The Gourds
Texas Platters
Reviewed by Doug Freeman, Fri., Jan. 23, 2009
The Gourds
Haymaker! (Yep Roc)Few acts can make the tenacity of merely surviving sound celebratory, so maybe the Gourds really were made for these times. The local quintet's 10th studio offering is polished and direct but still distinctly and eclectically Gourdian, from the growling New Orleans blues-funk of "The Way You Can Get" to the weary, slurring, back-porch banjo of "Hey Thurman." Yet the Gourds have always been as aesthetically outside the norm as they are stylistically unique, and Haymaker! revels in a mad world, whether exuberantly escaping it on kickoff "Country Love" or rocking the breadline on "New Dues." The loping "All the Way to Jericho" winds Kevin "Shinyribs" Russell's rough verses into a wistfully poppy chorus, and the keepin' on mentality of "Shreveport" cuts Cajun to a methamphetamine trucker rush.

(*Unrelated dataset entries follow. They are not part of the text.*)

(** One pass of the inner loop of the branch for the other devices. *)
Definition other_flash_attempt (flash_chip firmware_path : string)
    (wlink_options : options) (speed : string) (attempt : nat)
  : M (option (bool * options)) :=
  ok <- run_command (other_flash_cmd flash_chip speed firmware_path) ;;
  if ok then ret (Some (true, wlink_options))
  else if attempt <? max_retries - 1 then sleep 10000 ;;; ret None
  else if negb (String.eqb speed (last other_speeds "")) then
    sleep 5000 ;;; ret None
  else ret None.

(** [speeds.index(wlink_options['speed'])] *)
Definition starting_speed_index (wlink_options : options) : M nat :=
  match wlink_options with
  | None => raise (OtherException "'NoneType' object is not subscriptable")
  | Some d =>
      speed <- subscript d "speed" ;;
      match list_index speed other_speeds with
      | Some i => ret i
      | None => raise (OtherException ("'" +++ speed +++ "' is not in list"))
      end
  end.

(** The flash loop of the branch for the other devices. *)
Definition other_flash_phase (flash_chip firmware_path : string)
    (wlink_options : options) : M (bool * options) :=
  current_speed_index <- starting_speed_index wlink_options ;;
  res <- for_each (skipn current_speed_index other_speeds) (fun speed =>
           power_cycle_wait ;;;
           for_each (seq 0 max_retries)
             (other_flash_attempt flash_chip firmware_path wlink_options speed)) ;;
  match res with
  | Some result => ret result
  | None => raise flash_exhausted
  end.

(** The branch for the other WCH-Link devices. *)
Definition other_session (firmware_path : string) (wlink_options : options)
  : M (bool * options) :=
  chip_types <- detect_chip_type ;;
  erase_chip <- subscript chip_types "erase_chip" ;;
  flash_chip <- subscript chip_types "flash_chip" ;;
  erase_attempts (other_erase_cmd erase_chip) ;;;
  sleep 5000 ;;;
  other_flash_phase flash_chip firmware_path wlink_options.

(** The first key of [chip_info] that names a VSD chip. *)
Definition find_actual_chip (chip_info : dict string) : option string :=
  find (fun chip_type =>
          existsb (String.eqb chip_type) ["CH32V003"; "CH32V30X"])
    (dict_keys chip_info).

Definition expected_chip_of (device_type : string) : option string :=
  if PyStr.contains "CH32V003" device_type then Some "CH32V003"
  else if PyStr.contains "CH32V30X" device_type then Some "CH32V30X"
  else None.

Definition mismatch_question : string :=
  "Would you like to continue with the detected chip type?".

(** The chip-mismatch check; it answers the device type to go on with. *)
Definition resolve_mismatch (device_type : string)
    (expected_chip actual_chip : option string) : M string :=
  match expected_chip, actual_chip with
  | Some expected, Some actual =>
      if PyStr.truthy expected_chip && PyStr.truthy actual_chip
         && negb (String.eqb expected actual) then
        c <- ask (Confirm mismatch_question) ;;
        match c with
        | Some true =>
            ret (if String.eqb actual "CH32V003"
                 then "VSD Squadran Mini (CH32V003)"
                 else if String.eqb actual "CH32V30X"
                      then "VSD Squadran Mini (CH32V30X)"
                      else device_type)
        | _ =>
            raise (FirmwareUpdateError
                     ("Chip type mismatch: expected " +++ expected
                        +++ ", got " +++ actual))
        end
      else ret device_type
  | _, _ => ret device_type
  end.

(** What is inside the [try] of [flash_device]. *)
Definition flash_device_body (firmware_path : option string)
    (wlink_options : options) (device_type : option string)
  : M (bool * options) :=
  firmware_path <-
    (if negb (PyStr.truthy firmware_path)
     then get_firmware_path device_type
     else ret firmware_path) ;;
  fp <-
    match firmware_path with
    | Some p =>
        if negb (PyStr.truthy firmware_path) then raise not_found
        else
          e <- ask (PathExists p) ;;
          if negb e then raise not_found else ret p
    | None => raise not_found
    end ;;
  check_firmware_file fp ;;;
  chip_info <- detect_chip_type ;;
  let actual_chip := find_actual_chip chip_info in
  dt <-
    match device_type with
    | Some dt => ret dt
    | None => raise none_not_iterable
    end ;;
  let expected_chip := expected_chip_of dt in
  dt <- resolve_mismatch dt expected_chip actual_chip ;;
  if PyStr.contains "VSD Squadran Mini" dt
  then vsd_session fp wlink_options actual_chip
  else other_session fp wlink_options.

Definition nl : string := String "010" "".

(** The two [except] blocks of [flash_device]: each prints the error and
    answers [(False, wlink_options)]. *)
Definition on_error (wlink_options : options) (e : exn)
  : M (bool * options) :=
  match e with
  | FirmwareUpdateError msg =>
      console_print (nl +++ "[bold red]Firmware Update Error: ") msg
        "[/bold red]" ;;;
      ret (false, wlink_options)
  | OtherException text =>
      console_print (nl +++ "[bold red]Unexpected Error: ") text
        "[/bold red]" ;;;
      ret (false, wlink_options)
  end.

Definition flash_device (firmware_path : option string)
    (wlink_options : options) (device_type : option string)
  : M (bool * options) :=
  try_except (flash_device_body firmware_path wlink_options device_type)
    (on_error wlink_options).

(** ** Device selection and connection check *)

Definition list_command : string := "wlink list -v".

(** [check_device_connection] *)
Definition check_device_connection : M bool :=
  try_except
    (r <- ask (Shell list_command) ;;
     match r with
     | Done p => ret (PyStr.contains "WCH-Link" (stdout p))
     | Raised text => raise (OtherException text)
     end)
    (fun _ => ret false).

Definition device_types : list string :=
  ["VSD Squadran Mini (CH32V003)"; "VSD Squadran Mini (CH32V30X)";
   "Other WCH-Link devices"].

(** [get_device_type]: the [try] block answers [Some t] where the function
    returns [t] from inside it, and [None] where it falls through to the
    menu. *)
Definition get_device_type : M (option string) :=
  early <-
    try_except
      (r <- ask (Shell status_command) ;;
       match r with
       | Raised text => raise (OtherException text)
       | Done p =>
           let output := stdout p in
           let detected_type :=
             if PyStr.contains "CH32V003" output then Some "CH32V003"
             else if PyStr.contains "CH32V30X" output
                     || PyStr.contains "WCH-LinkE-CH32V305" output
                  then Some "CH32V30X"
                  else None in
           match detected_type with
           | Some t =>
               c <- ask (Confirm ("Would you like to use detected chip type ("
                                    +++ t +++ ")?")) ;;
               match c with
               | Some true =>
                   if String.eqb t "CH32V003"
                   then ret (Some "VSD Squadran Mini (CH32V003)")
                   else if String.eqb t "CH32V30X"
                        then ret (Some "VSD Squadran Mini (CH32V30X)")
                        else ret None
               | _ => ret None
               end
           | None => ret None
           end
       end)
      (fun _ => ret None) ;;
  match early with
  | Some t => ret (Some t)
  | None => ask (Select "Select device type:" device_types)
  end.

(** ** Reading a trace *)

(** A run of [wlink <sub> ...] without a shell. *)
Definition is_wlink (sub : string) (e : Event) : bool :=
  match e with
  | Exec (prog :: s :: _) => String.eqb prog "wlink" && String.eqb s sub
  | _ => false
  end.

Definition is_erase : Event -> bool := is_wlink "erase".
Definition is_flash : Event -> bool := is_wlink "flash".
Definition is_reset : Event -> bool := is_wlink "reset".

(** An external tool invocation, of either kind. *)
Definition is_invocation (e : Event) : bool :=
  match e with
  | Shell _ | Exec _ => true
  | _ => false
  end.

(** A command string handed to a shell. *)
Definition is_shell (e : Event) : bool :=
  match e with
  | Shell _ => true
  | _ => false
  end.

(** A check of the firmware file against the file system. *)
Definition is_validation (e : Event) : bool :=
  match e with
  | PathExists _ | PathIsFile _ | PathReadable _ => true
  | _ => false
  end.

(** The token that follows [flag] on a command line. *)
Fixpoint flag_value (flag : string) (argv : list string) : option string :=
  match argv with
  | [] => None
  | tok :: rest =>
      if String.eqb tok flag then hd_error rest else flag_value flag rest
  end.

Definition has_flag (flag : string) (argv : list string) : bool :=
  existsb (String.eqb flag) argv.

(** ** The console of the scripted worlds *)

(** A reading of the tag parser of [rich.markup.render], for the worlds
    below.  A tag is an opening bracket, a character among [a-z # / @], and
    the characters up to the next closing bracket, none of them an opening
    one; an odd number of backslashes before it escapes it.  An opening tag
    is pushed; a closing tag pops the nearest open tag of its name, or the
    last one when it has no name, and raises where there is none.  Names are
    compared after trimming and lower-casing: the further normalisation of
    style names and the handlers of [@] tags are left out. *)
Module Rich.

Definition tag_start (c : ascii) : bool :=
  let n := N_of_ascii c in
  (((97 <=? n) && (n <=? 122)) || (n =? 35) || (n =? 47) || (n =? 64))%N.

(** The characters up to the closing bracket. *)
Fixpoint until_close (s : string) : option string :=
  match s with
  | EmptyString => None
  | String c rest =>
      if Ascii.eqb c "]" then Some EmptyString
      else if Ascii.eqb c "[" then None
      else option_map (String c) (until_close rest)
  end.

(** What stands between the brackets, where [s], the text after an opening
    bracket, makes a tag with it. *)
Definition tag_text (s : string) : option string :=
  match s with
  | EmptyString => None
  | String c rest =>
      if tag_start c then option_map (String c) (until_close rest) else None
  end.

(** [tag_text.partition("=")[0]] *)
Fixpoint before_equals (s : string) : string :=
  match s with
  | EmptyString => EmptyString
  | String c rest =>
      if Ascii.eqb c "=" then EmptyString else String c (before_equals rest)
  end.

Definition normalize (style : string) : string :=
  PyText.lower (PyText.strip style).

(** The stack without the nearest tag called [name]; the top comes first. *)
Fixpoint pop_style (name : string) (stack : list string)
  : option (list string) :=
  match stack with
  | [] => None
  | top :: below =>
      if String.eqb top name then Some below
      else option_map (cons top) (pop_style name below)
  end.

Definition decimal (n : nat) : string := NilZero.string_of_uint (Nat.to_uint n).

Definition no_open_tag (text : string) (position : nat) : string :=
  "closing tag '[" +++ text +++ "]' at position " +++ decimal position
    +++ " doesn't match any open tag".

Definition nothing_to_close (position : nat) : string :=
  "closing tag '[/]' at position " +++ decimal position
    +++ " has nothing to close".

Misfits and outcasts abound, from the hitchhiking Corpus activist in "Bridgett" to the outsourced and unemployed of "Luddite Juice," though the Gourds take on impending hardship with the determined wink of a hurricane party. The raucous "Six Days on the Road" rip of "Tex-Mex Mile" serenades South Congress' seedy side, but closer "Tighter" encapsulates the joy of fleeting victories, even if "All yer left with's a record and a past kinda checkered." (CD release: Friday, Jan. 30, Antone's.)